How to complete this task –
Starting at the top of the records, output every line through the one that contains "apply (adds_bind [CacheCleanup]", keeping each exactly as it appears.

(Data excerpts)
▶

Lemma adds_startCache cfg inp :
  adds (if Config.CacheEnabled cfg then CacheCleanup :: (if Config.CacheDistributedInvalidation cfg then [InvalidatorLoop] else [])
        else [])
       (if Config.CacheEnabled cfg then (Some (cacheCfg cfg), Config.CacheDistributedInvalidation cfg) else (None, false))
       (startCache cfg inp).
Proof.
  unfold startCache. destruct (Config.CacheEnabled cfg); [|apply adds_ret].
  apply (adds_bind [CacheCleanup] _ tt); [apply adds_starts|].
  rewrite <-(app_nil_r (if Config.CacheDistributedInvalidation cfg then [InvalidatorLoop] else [])). apply (adds_bind _ [] tt); [|apply adds_ret].
  destruct (Config.CacheDistributedInvalidation cfg); eauto with boot.
Qed.
Lemma adds_startElection cfg inp :
  adds (if elects cfg inp then [ElectionLoop] else []) (elects cfg inp) (startElection cfg inp).
Proof.
  unfold startElection, elects. destruct (Config.LeaderElectionEnabled cfg); [|apply adds_ret].
  destruct (leader_New _ _ _); [|apply adds_ret]. cbn. apply (adds_bind [ElectionLoop] [] tt); eauto with boot.
Qed.
Lemma adds_startServer inp : adds [AcceptLoop] tt (startServer inp).
Proof.
  unfold startServer. destruct (Listen_err inp); [|apply adds_starts].
  intros ps. exists [], [AcceptLoop]. split_and!; [done..|by rewrite app_nil_r].
Qed.

Definition invalidates (cfg : Config.Config) : bool :=
  Config.CacheEnabled cfg && Config.CacheDistributedInvalidation cfg.
Definition built (cfg : Config.Config) (inp : inputs) : app :=
  MkApp (if Config.CacheEnabled cfg then Some (cacheCfg cfg) else None) (elects cfg inp) (invalidates cfg)
    (Config.RedisPassword cfg) (SetBlockingPollInterval (Config.BlockingPollInterval cfg) BlockingCmds.defaultBlockingPollInterval).
Lemma adds_main cfg inp :
  adds (plan (Config.CacheEnabled cfg) (invalidates cfg) (elects cfg inp)) (built cfg inp) (main cfg inp).
Proof.
  unfold plan, main. apply (adds_bind [StorePool; ExpiryCleanup] _ tt); [apply adds_retrying|].
  rewrite app_assoc.
  apply (adds_bind _ _ (if Config.CacheEnabled cfg then (Some (cacheCfg cfg), Config.CacheDistributedInvalidation cfg)
                        else (None, false))).
  { pose proof (adds_startCache cfg inp) as H. unfold invalidates. destruct (Config.CacheEnabled cfg); exact H. }
  eapply adds_bind; [apply adds_startElection|].
  apply (adds_bind [MetricsServer] _ tt); [apply adds_starts|].
  apply (adds_bind [NotifierLoop] _ tt); [apply adds_retrying|].
  apply (adds_bind [HubLoop] _ tt); [apply adds_retrying|].
  apply (adds_bind [AcceptLoop] [] tt); [apply adds_startServer|].
  unfold built, invalidates. destruct (Config.CacheEnabled cfg); apply adds_ret.
Qed.

(** A step that fails for a while and then succeeds. *)
Definition recovers (attempts : list attempt) : Prop :=
  ∃ fails a rest, attempts = fails ++ a :: rest ∧ Forall failing fails ∧ fn_err a = None.
Definition completes {A} (m : boot A) : Prop := ∀ ps, ∃ ps' a, m ps = (ps', inl a).
Lemma completes_ret {A} (a : A) : completes (mret a).
Proof. intros ps. by eexists _, _. Qed.
Lemma completes_starts l : completes (starts l).
Proof. intros ps. by eexists _, _. Qed.
Lemma completes_bind {A B} (m : boot A) (f : A → boot B) : completes m → (∀ a, completes (f a)) → completes (m ≫= f).
Proof. intros Hm Hf ps. unfold mbind, boot_bind. destruct (Hm ps) as (ps1 & a & ->). apply Hf. Qed.
Lemma completes_retrying attempts l : recovers attempts → completes (retrying attempts l).
Proof.
  intros (fails & a & rest & -> & Hf & Ha) ps. unfold retrying, retryStartup.
  destruct (retry_failing (1 * Second) fails (a :: rest)) as [b ->]; [unfold startupRetryMaxBackoff, Second; lia|done|].
  cbn. rewrite Ha. by eexists _, _.
Qed.
#[local] Hint Resolve completes_ret completes_starts completes_bind completes_retrying : boot.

◀

Your solution –
Lemma adds_startCache cfg inp :
  adds (if Config.CacheEnabled cfg then CacheCleanup :: (if Config.CacheDistributedInvalidation cfg then [InvalidatorLoop] else [])
        else [])
       (if Config.CacheEnabled cfg then (Some (cacheCfg cfg), Config.CacheDistributedInvalidation cfg) else (None, false))
       (startCache cfg inp).
Proof.
  unfold startCache. destruct (Config.CacheEnabled cfg); [|apply adds_ret].
  apply (adds_bind [CacheCleanup] _ tt); [apply adds_starts|].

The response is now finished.